America's Cup: Australian club challenges Oracle Team USA
- Published
Australia's Hamilton Island Yacht Club will act as the Challenger of Record for the 35th America's Cup.
The Queensland club issued the challenge shortly after Oracle Team USA's remarkable 9-8 comeback win against Team New Zealand.
As defenders, Oracle will choose the venue and will consult the Australians and other potential challengers over the dates, boats and format.
The two teams expect to announce the details of the next Cup in early 2014.
The Hamilton Island club, which is yet to announce the name of its racing syndicate, is led by Australian winemaker and sailing legend Bob Oatley, whose succession of yachts named Wild Oats have won six of the last eight Sydney-Hobart races.
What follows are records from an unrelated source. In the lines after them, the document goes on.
(* ===== verification/Selectors.v ===== *)
(** [internal/store/selectors.go]: label and field selectors. *)

From S2P Require Import Prelude GoStrings K8s.
Local Open Scope string_scope.

(** [k8s.io/apimachinery/pkg/labels] and [.../fields]. *)
Class SelectorLib := {
  LabelSel : Type;
  labels_Everything : LabelSel;
  labels_Parse : string → option LabelSel;
  labels_Empty : LabelSel → bool;
  labels_Matches : LabelSel → gmap string string → bool;
  FieldSel : Type;
  fields_Everything : FieldSel;
  fields_ParseSelector : string → option FieldSel;
  fields_Empty : FieldSel → bool;
  (** the [Field] of each of [sel.Requirements()] *)
  fields_Requirements : FieldSel → list string;
  fields_Matches : FieldSel → gmap string string → bool;
}.

(** [Everything] is an empty selector, and a field selector reads only the
    fields it has requirements on. *)
Class SelectorLaws `{SelectorLib} := {
  labels_everything_empty : labels_Empty labels_Everything = true;
  fields_everything_empty : fields_Empty fields_Everything = true;
  fields_matches_local : ∀ sel m1 m2,
    (∀ f, f ∈ fields_Requirements sel → m1 !! f = m2 !! f) →
    fields_Matches sel m1 = fields_Matches sel m2;
}.

(** [Selectors]; a nil selector is [None]. *)
Record Selectors `{SelectorLib} := mkSelectors {
  sel_Label : option LabelSel;
  sel_Field : option FieldSel;
}.

Section selectors.
Context `{SelectorLib}.
Context {U : Type} `{Unstructured U}.

Definition no_selectors : Selectors := mkSelectors _ None None.

Definition supported_field (f : string) : bool :=
  bool_decide (f = "metadata.name" ∨ f = "metadata.namespace").

Definition ParseSelectors (labelSelector fieldSelector : string) : res string Selectors :=
  let ls := if decide (labelSelector = "") then Some labels_Everything
            else labels_Parse labelSelector in
  match ls with
  | None => Err "labels"
  | Some ls =>
      if decide (fieldSelector = "") then Ok (mkSelectors _ (Some ls) (Some fields_Everything))
      else match fields_ParseSelector fieldSelector with
           | None => Err "fields"
           | Some fs =>
               match list_find (λ f, supported_field f = false) (fields_Requirements fs) with
               | Some (_, f) => Err ("field label " +:+ f +:+ " not supported")
               | None => Ok (mkSelectors _ (Some ls) (Some fs))
               end
           end
  end.

Definition Matches (sel : Selectors) (u : U) : bool :=
  let label_ok := match sel_Label sel with
                  | Some l => if labels_Empty l then true else labels_Matches l (GetLabels u)
                  | None => true
                  end in
  if label_ok then
    match sel_Field sel with
    | Some f =>
        if fields_Empty f then true
        else fields_Matches f (<["metadata.name" := GetName u]>
                                {["metadata.namespace" := GetNamespace u]})
    | None => true
    end
  else false.

Lemma Matches_none u : Matches no_selectors u = true.
Proof. done. Qed.

Context `{!SelectorLaws}.

Lemma Matches_everything sel u : ParseSelectors "" "" = Ok sel → Matches sel u = true.
Proof.
  unfold ParseSelectors. rewrite !decide_True by done. intros [= <-]. unfold Matches. simpl.
  by rewrite labels_everything_empty, fields_everything_empty.
Qed.

(** An accepted field selector reads nothing but the name and namespace: on an
    object the selectors answer as on any field set that agrees there. *)
Lemma ParseSelectors_fields l f sel fs m u :
  ParseSelectors l f = Ok sel → f ≠ "" → sel_Field sel = Some fs →
  m !! "metadata.name" = Some (GetName u) → m !! "metadata.namespace" = Some (GetNamespace u) →
  fields_Matches fs m =
  fields_Matches fs (<["metadata.name" := GetName u]> {["metadata.namespace" := GetNamespace u]}).
Proof.
  unfold ParseSelectors. intros Hp Hf Hs Hn Hns.
  destruct (if decide (l = "") then _ else _) as [ls|]; [|done].
  rewrite decide_False in Hp by done.
  destruct (fields_ParseSelector f) as [fs'|]; [|done].
  destruct (list_find _ _) as [[]|] eqn:Hl; [done|].
  injection Hp as <-. simpl in Hs. injection Hs as ->.
  apply fields_matches_local. intros x Hx.
  apply list_find_None in Hl. rewrite Forall_forall in Hl.
  pose proof (Hl x Hx) as Hsup. simpl in Hsup. unfold supported_field in Hsup.
  apply not_false_iff_true, bool_decide_eq_true in Hsup.
  destruct Hsup as [-> | ->]; rewrite ?Hn, ?Hns.
  - by rewrite lookup_insert_eq.
  - rewrite lookup_insert_ne by done. by rewrite lookup_singleton_eq.
Qed.
End selectors.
"Given Australia's previous success in the America's Cup, the Admiral's Cup and Olympic yachting, and as proud Australians, we think it is time for our nation to be back in our sport's pinnacle event," said Oatley.
"The recently completed America's Cup in San Francisco has revolutionized the sport for sailors and fans, and we were excited to see how many Australians played key roles on the teams and in the regatta organization."
The challenge was filed to Oracle's host club, the Golden Gate Yacht Club, on the 30th anniversary of Australia II's historic 1983 America's Cup win over Dennis Conner's Liberty off Newport, Rhode Island, which ended the New York Yacht Club's 132-year reign as the Cup's defender.
Four years later, US syndicate Stars and Stripes beat Australia's Kookaburra III in Fremantle to take the Cup back to America.
An Australian entry last appeared in the Louis Vuitton Cup challenger series in 2000 when Oracle's victorious skipper Jimmy Spithill helmed an unsuccessful Young Australia in the round robin stage.
Britain's four-time Olympic champion Sir Ben Ainslie, who as tactician was instrumental in Oracle's resurgence in San Francisco, is hoping to launch a British team for the next America's Cup.
The 34th America's Cup had only three challengers - Team New Zealand, Sweden's Artemis Racing and Italy's Luna Rossa - mainly because of the spiralling costs of mounting a campaign with the revolutionary AC72 catamarans, put in excess of $100m (£60m).
"Both clubs are keen to have multiple challengers, as has been the norm since 1970, and to cut campaign costs for all teams," said Golden Gate Yacht Club vice commodore and America's Cup spokesman Tom Ehman.